A new poll commissioned by a self-described libertarian group found that Arlington Heights residents support the Chicago Bears moving from Soldier Field to their village, but oppose any tax subsidy to help the team do so.
The poll, released Tuesday, found that 72% of respondents approved of the Bears’ proposal to build a stadium at the closed Arlington International Racecourse – but 68% opposed using tax dollars to help the team.
The poll also found strong support for an ordinance to prohibit Arlington Heights from using taxpayer funds to help build a stadium or other “corporate welfare” by a 55%-30% margin.
The survey was sponsored by Americans for Prosperity-Illinois, a group founded by the conservative billionaire Koch brothers, and surveyed 300 registered voters in the village.
Americans for Prosperity Deputy State Director Brian Costin said in a statement that residents “are sending a message to the village to end the continued flirtation with corporate welfare programs.”
Mayor Tom Hayes said he couldn’t comment specifically without having seen the poll, but noted that questions can be skewed to influence the results.
The first question of the poll, for instance, asks voters whether they approve “select treatment to giant, special companies,” or treating all businesses equally, the latter of which got support from 64% of respondents.
Hayes has left the door open to providing some kind of tax help for the Bears proposed move, and said the Village Board would fight Americans for Prosperity’s petition calling for an ordinance that would ban any taxpayer incentives in the village.
The big concern, Hayes said, is that such a ban would affect all development in the village, not just the Bears.
“That would put us at a severe competitive disadvantage compared to our surrounding municipalities,” he said.
Any tax incentive would be limited and intended as an investment that would pay off for all taxing bodies through greater development and future property taxes, Hayes said.
The village’s primary development tool has been Tax Increment Financing, in which property tax proceeds to taxing bodies such as schools are kept at existing levels, and any increased property tax revenues are used to build roads and other infrastructure to enhance the use of a site for private construction.
The village has four current TIFs, according to Americans for Prosperity.
The model for such a program, Hayes said, was downtown Arlington Heights, which transformed from a sleepy suburban neighborhood to a thriving destination with high-rise condominiums, bars, restaurants, and a performing arts center.
That TIF has since been retired, with full property tax revenues now paid to all taxing bodies.
Americans for Prosperity argued that the Bears don’t need such help, especially after the National Football League recently signed a $110 billion media deal, worth more than $3 billion per team.
In September 2021, the Bears announced they had signed a purchase agreement to buy the racetrack property from Churchill Downs Inc. for $197 million, pending final approvals by both parties.
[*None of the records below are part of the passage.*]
(* ===== verification/Transfer.v ===== *)
(** apps/web/src/ImportExport.tsx: the import and export dialog as a state machine
    over files, passphrases and the API client. *)
From S2P Require Import Prelude Text Numeral Json JsonFacts Encoding JsonText Effects Platform Primitives.
From S2P Require Import Kdf Account Backup Objects Items Portable Api Session Background Views.

Record download_file := { df_name : jsstr; df_text : jsstr; df_mime : jsstr }.

Inductive export_kind := PlainJSON | PlainCSV.

(** The React state of the component, and the files handed to the browser. *)
Record transfer := {
  exportPass : jsstr;
  exportErr : option jsstr;
  encrypted : option jsstr;
  importPass : jsstr;
  parsed : option (list obj);
  importErr : option jsstr;
  result : option jsstr;
  progress : option (Z * Z);
  downloads : list download_file;
  imported : nat;                    (* calls of [props.onImported] *)
}.

Definition json_mime := js "application/json".
Definition short_passphrase := js "Use a backup passphrase of at least 8 characters.".

Section Transfer.
Context {N E : Type} `{Unicode} `{WebCrypto} `{Environment N} `{Entropy E} `{EngineText}.
Abbreviation W := (world N E).
Abbreviation S := (transfer * world N E)%type.
(* The component's props, and the date [today()] formats. *)
Context (session : Session) (items : list obj) (today : jsstr).

Definition upd (f : transfer -> transfer) : M S unit := modify (fun s => (f s.1, s.2)).
Definition current : M S transfer := gets fst.

(** A call outside the component: cryptography or the API. *)
Definition outside {A} (m : M W A) : M S A := fun s => let '(r, w) := m s.2 in (r, (s.1, w)).

Definition set_export pass err t :=
  {| exportPass := pass; exportErr := err; encrypted := encrypted t; importPass := importPass t;
     parsed := parsed t; importErr := importErr t; result := result t; progress := progress t;
     downloads := downloads t; imported := imported t |}.
Definition set_import enc pass par err t :=
  {| exportPass := exportPass t; exportErr := exportErr t; encrypted := enc; importPass := pass;
     parsed := par; importErr := err; result := result t; progress := progress t;
     downloads := downloads t; imported := imported t |}.
Definition set_result par res prog t :=
  {| exportPass := exportPass t; exportErr := exportErr t; encrypted := encrypted t; importPass := importPass t;
     parsed := par; importErr := importErr t; result := res; progress := prog;
     downloads := downloads t; imported := imported t |}.
Definition add_download f t :=
  {| exportPass := exportPass t; exportErr := exportErr t; encrypted := encrypted t; importPass := importPass t;
     parsed := parsed t; importErr := importErr t; result := result t; progress := progress t;
     downloads := downloads t ++ [f]; imported := imported t |}.
Definition count_import t :=
  {| exportPass := exportPass t; exportErr := exportErr t; encrypted := encrypted t; importPass := importPass t;
     parsed := parsed t; importErr := importErr t; result := result t; progress := progress t;
     downloads := downloads t; imported := Datatypes.S (imported t) |}.

Definition download (name text mime : jsstr) : M S unit :=
  upd (add_download {| df_name := name; df_text := text; df_mime := mime |}).

Definition resetImport : M S unit :=
  upd (fun t => set_result None None None (set_import None [] None None t)).

Definition exportPlain (kind : export_kind) : M S unit :=
  text ← of_option JsTypeError (match kind with PlainCSV => toCSV items | PlainJSON => toPlaintextJSON items end);
  match kind with
  | PlainCSV => download (js "passwd-export-" ++ today ++ js ".csv") text (js "text/csv")
  | PlainJSON => download (js "passwd-export-" ++ today ++ js ".json") text json_mime
  end.

Definition exportEncrypted : M S bool :=
  _ ← upd (fun t => set_export (exportPass t) None t);
  t ← current;
  if (length (exportPass t) <? 8)%nat then
    _ ← upd (fun t => set_export (exportPass t) (Some short_passphrase) t); mret false
  else
    plain ← of_option JsTypeError (toPlaintextJSON items);
    text ← outside (encryptBackup plain (exportPass t) (Some DEFAULT_KDF));
    _ ← download (js "passwd-backup-" ++ today ++ js ".json") text json_mime;
    _ ← upd (fun t => set_export [] (exportErr t) t);
    mret true.

Definition tryParse (text : jsstr) : M S unit :=
  match parseVaultImport text with
  | inl l => upd (fun t => set_import (encrypted t) (importPass t) (Some l) None t)
  | inr e => upd (fun t => set_import (encrypted t) (importPass t) None (Some (message e)) t)
  end.

(** [None]: the file dialog was dismissed. *)
Definition onFile (file : option jsstr) : M S unit :=
  _ ← resetImport;
  match file with
  | None => mret tt
  | Some text =>
      if isBackupEnvelope text
      then upd (fun t => set_import (Some text) (importPass t) (parsed t) (importErr t) t)
      else tryParse text
  end.

Definition typePassphrase (pass : jsstr) : M S unit :=
  upd (fun t => set_import (encrypted t) pass (parsed t) (importErr t) t).

Definition decrypt : M S unit :=
  t ← current;
  match encrypted t with
  | None | Some [] => mret tt
  | Some envelope =>
      _ ← upd (fun t => set_import (encrypted t) (importPass t) (parsed t) None t);
      catch (text ← outside (decryptBackup envelope (importPass t)); tryParse text)
            (fun e => upd (fun t => set_import (encrypted t) (importPass t) (parsed t) (Some (message e)) t))
  end.

Definition import_summary (added failed : Z) : jsstr :=
  js "Imported " ++ dec added ++ js " item" ++ plural added ++
  (if failed =? 0 then [] else js ", " ++ dec failed ++ js " failed") ++ js ".".

(** The progress callback only sets state, so the loop runs outside and the last
    progress is what it leaves; it is cleared at once. *)
Definition runImport : M S unit :=
  t ← current;
  match parsed t with
  | None => mret tt
  | Some l =>
      r ← outside (importItems session l (fun _ _ => mret tt));
      _ ← upd (set_result None (Some (import_summary r.1 r.2)) None);
      upd count_import
  end.

(** ** Laws *)

Lemma dialog_returns {A} (m : M W A) (t : transfer) w a w' :
  returns m w a w' -> returns (outside m) (t, w) a (t, w').
Proof. unfold returns, outside. cbn. by intros ->. Qed.

Lemma tryParse_outcomes text (t : transfer) (w : W) : exists t', returns (tryParse text) (t, w) tt (t', w) /\
  encrypted t' = encrypted t /\
  ((exists l, parsed t' = Some l /\ l <> [] /\ importErr t' = None) \/
   (exists e, parsed t' = None /\ importErr t' = Some e)).
Proof.
  pose proof (parseVaultImport_cases text) as Hc. unfold returns, tryParse.
  destruct (parseVaultImport text) as [l|e]; (eexists; split; [reflexivity|]; split; [done|]).
  - left. exists l. by destruct Hc.
  - right. by eexists.
Qed.

(** Exporting with a passphrase: the file is one that decrypts to the plain export. *)
Lemma exportEncrypted_file (t : transfer) (w : W) text :
  (8 <= length (exportPass t))%nat -> toPlaintextJSON items = Some text -> text_ok text ->
  exists file t' w', returns exportEncrypted (t, w) true (t', w') /\
    downloads t' = downloads t ++ [{| df_name := js "passwd-backup-" ++ today ++ js ".json"; df_text := file;
                                      df_mime := json_mime |}] /\
    exportPass t' = [] /\ exportErr t' = None /\ isBackupEnvelope file = true /\
    forall w2 : W, returns (decryptBackup file (exportPass t)) w2 text w2.
Proof.
  intros Hl Ht Hx.
  destruct (encryptBackup_opens text (exportPass t) DEFAULT_KDF w Hx) as (file & w1 & He & Hb & Hd);
    [intros E0; rewrite E0 in Hl; cbn in Hl; lia|apply default_kdf_ok|by apply json_okb_ok; vm_compute|].
  exists file. eexists _, w1. split.
  { unfold returns, exportEncrypted. eapply bind_returns; [reflexivity|cbv beta].
    eapply bind_returns; [reflexivity|cbv beta]. cbn [fst set_export exportPass].
    rewrite (proj2 (Nat.ltb_ge _ _) Hl), Ht, bind_some. run (dialog_returns _ _ _ _ _ He). reflexivity. }
  by split_and!.
Qed.

(** Reading such a file back, in a state of any history. *)
Lemma restore_file file pass text l (t : transfer) (w : W) :
  isBackupEnvelope file = true -> file <> [] ->
  (forall w2 : W, returns (decryptBackup file pass) w2 text w2) -> parseVaultImport text = inl l ->
  exists t', returns (_ ← onFile (Some file); _ ← typePassphrase pass; decrypt) (t, w) tt (t', w) /\
    parsed t' = Some l /\ importErr t' = None.
Proof.
  intros Hb Hne Hd Hp. destruct file as [|u file]; [done|]. eexists. split.
  { unfold returns, onFile. rewrite Hb. eapply bind_returns; [reflexivity|cbv beta].
    eapply bind_returns; [reflexivity|cbv beta]. unfold decrypt. eapply bind_returns; [reflexivity|cbv beta].
    cbn [fst set_import encrypted importPass].
    eapply bind_returns; [reflexivity|cbv beta]. apply catch_returns. unfold returns.
    run (dialog_returns _ _ _ _ _ (Hd w)). unfold tryParse. rewrite Hp. reflexivity. }
  done.
Qed.
End Transfer.

(** ** Theorems *)
Section Theorems.
Context {N E : Type} `{Unicode} `{WebCrypto} `{Environment N} `{Entropy E} `{EngineText}.
Abbreviation W := (world N E).

(** C33: backup and restore through the dialog: exporting the items of a vault,
    with the identifiers the list gives them, under a passphrase of eight
    characters downloads a file and clears the passphrase, and choosing that file
    later, in a dialog of any vault and any history, and typing the passphrase
    previews every item that was exported, in order, with all the members of an
    item as they were and without the identifier, ready to import.  Each item has
    some content, as all that the editors save have ([Portable.has_content],
    [Portable.named_has_text]). *)
Theorem backup_restore items today (t t2 : transfer) (w w2 : W)
  (Hp : Forall exportable items) (Hj : Forall (fun it => json_ok (JObj it)) items)
  (Hc : Forall has_content items) (Hne : items <> [])
  (Hpass : (8 <= length (exportPass t))%nat) :
  exists file t1 w1, returns (exportEncrypted items today) (t, w) true (t1, w1) /\
    map df_text (downloads t1) = map df_text (downloads t) ++ [file] /\ exportPass t1 = [] /\
    exists t3, returns (_ ← onFile (Some file); _ ← typePassphrase (exportPass t); decrypt) (t2, w2) tt (t3, w2) /\
      parsed t3 = Some (map own_fields items) /\ importErr t3 = None.
Proof.
  destruct (toPlaintextJSON_reads items Hp Hj Hc Hne) as (text & Ht & Hx & Hr).
  destruct (exportEncrypted_file items today t w text Hpass Ht Hx) as (file & t1 & w1 & He & Hdl & Hclear & _ & Hb & Hd).
  exists file, t1, w1. split_and!; [exact He|by rewrite Hdl, map_app|done|].
  destruct (restore_file file (exportPass t) text (map own_fields items) t2 w2) as (t3 & Hres & Hend); [done| |done..|].
  - intros ->. by vm_compute in Hb.
  - by exists t3.
Qed.

(** The import preview never hides a failure: whatever file is chosen and
    whatever passphrase is typed, reading it completes, and shows items, an error
    message, or the request for a passphrase, but never items and an error. *)
Theorem import_preview file pass (t : transfer) (w : W) :
  exists t' w', returns (_ ← onFile (Some file); _ ← typePassphrase pass; decrypt) (t, w) tt (t', w') /\
    ((exists l, parsed t' = Some l /\ l <> [] /\ importErr t' = None) \/
     (exists e, parsed t' = None /\ importErr t' = Some e)).
Proof.
  assert (Hparse : forall t0 : transfer, exists t', returns (tryParse file : M (transfer * W) unit) (t0, w) tt (t', w) /\
    encrypted t' = encrypted t0 /\
    ((exists l, parsed t' = Some l /\ l <> [] /\ importErr t' = None) \/
     (exists e, parsed t' = None /\ importErr t' = Some e))).
  { intros t0. by apply tryParse_outcomes. }
  destruct (isBackupEnvelope file) eqn:Hb.
  - destruct file as [|u file]; [by vm_compute in Hb|]. set (f := u :: file) in *.
    set (t1 := set_import (Some f) pass None None
                 (set_result None None None (set_import None [] None None t))).
    assert (Hpick : forall k : unit -> M (transfer * W) unit,
      (_ ← onFile (Some f); _ ← typePassphrase pass; k tt) (t, w) = k tt (t1, w)).
    { intros k. unfold onFile. rewrite Hb. reflexivity. }
    enough (Hg : exists t' w', returns decrypt (t1, w) tt (t', w') /\
      ((exists l, parsed t' = Some l /\ l <> [] /\ importErr t' = None) \/
       (exists e, parsed t' = None /\ importErr t' = Some e))).
    { destruct Hg as (t' & w' & Hg & Ho). exists t', w'. split; [|exact Ho].
      unfold returns. rewrite (Hpick (fun _ => decrypt)). exact Hg. }
    unfold decrypt.
    destruct (decryptBackup_constant (St := W) f pass) as [[text|e] Hd].
    + destruct (tryParse_outcomes text t1 w) as (t' & Hr & _ & Ho). exists t', w. split; [|exact Ho].
      unfold returns. eapply bind_returns; [reflexivity|cbv beta]. cbn [fst t1 set_import encrypted].
      eapply bind_returns; [reflexivity|cbv beta]. apply catch_returns. unfold returns.
      eapply bind_returns; [|cbv beta; exact Hr]. unfold returns, outside. cbn [snd]. by rewrite Hd.
    + exists (set_import (Some f) pass None (Some (message e)) (set_import (Some f) pass None None t1)), w.
      split; [|by right; exists (message e)].
      unfold returns. eapply bind_returns; [reflexivity|cbv beta]. cbn [fst t1 set_import encrypted].
      eapply bind_returns; [reflexivity|cbv beta].
      eapply (catch_throws _ _ _ e (set_import (Some f) pass None None t1, w)); [|reflexivity]. unfold throws, mbind, M_bind, outside. cbn [snd]. by rewrite Hd.
  - destruct (Hparse (set_result None None None (set_import None [] None None t))) as (t' & Hr & He & Ho).
    exists (set_import (encrypted t') pass (parsed t') (importErr t') t'), w. split; [|exact Ho].
    unfold returns, onFile. rewrite Hb. eapply bind_returns; [eapply bind_returns; [reflexivity|exact Hr]|cbv beta].
    eapply bind_returns; [reflexivity|cbv beta]. unfold decrypt. eapply bind_returns; [reflexivity|cbv beta].
    cbn [fst set_import encrypted]. rewrite He. reflexivity.
Qed.
End Theorems.

(** ** Concrete inputs *)

#[local] Instance no_network : Environment unit := {|
  handle r n := (None, n);
  startAuthentication _ n := (inr LibraryError, n);
  startRegistration _ n := (inr LibraryError, n);
|}.
#[local] Instance plain_text : EngineText := {| engine_message _ := js "error" |}.
#[local] Existing Instances latin1_unicode model_crypto lcg_entropy.

Definition dialog (pass : jsstr) : transfer :=
  {| exportPass := pass; exportErr := None; encrypted := None; importPass := []; parsed := None;
     importErr := None; result := None; progress := None; downloads := []; imported := 0 |}.
Definition laptop : world unit Z := World [] tt 1.
Definition phone : world unit Z := World [] tt 99.

Lemma backup_restore_witness :
  exists file t1 w1, returns (exportEncrypted [listed_login; titled_note] (js "2024-05-01")) (dialog (js "long enough"), laptop) true (t1, w1) /\
    map df_text (downloads t1) = [file] /\ exportPass t1 = [] /\
    exists t3, returns (_ ← onFile (Some file); _ ← typePassphrase (js "long enough"); decrypt) (dialog [], phone) tt (t3, phone) /\
      parsed t3 = Some [sample_login; titled_note] /\ importErr t3 = None.
Proof.
  apply (backup_restore [listed_login; titled_note] (js "2024-05-01") (dialog (js "long enough")) (dialog []) laptop phone).
  - exact listed_exportable_ok.
  - exact listed_json_ok.
  - eapply Forall_impl; [exact listed_has_text|]. intros it Ht. by left.
  - discriminate.
  - cbn. lia.
Defined.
Churchill Downs Inc. subsequently closed the famed racetrack. The Bears would have to break their lease at Soldier Field to build a new stadium at Arlington.
Chicago Mayor Lori Lightfoot recently unveiled plans for Soldier Field that could cost up to $2.2 billion as part of her ongoing campaign to keep the Bears from moving to Arlington Heights.
The Bears have played at Soldier Field since moving from Wrigley Field in 1971. They played the 2002 season at Champaign’s Memorial Stadium while Soldier Field underwent a $690 million renovation.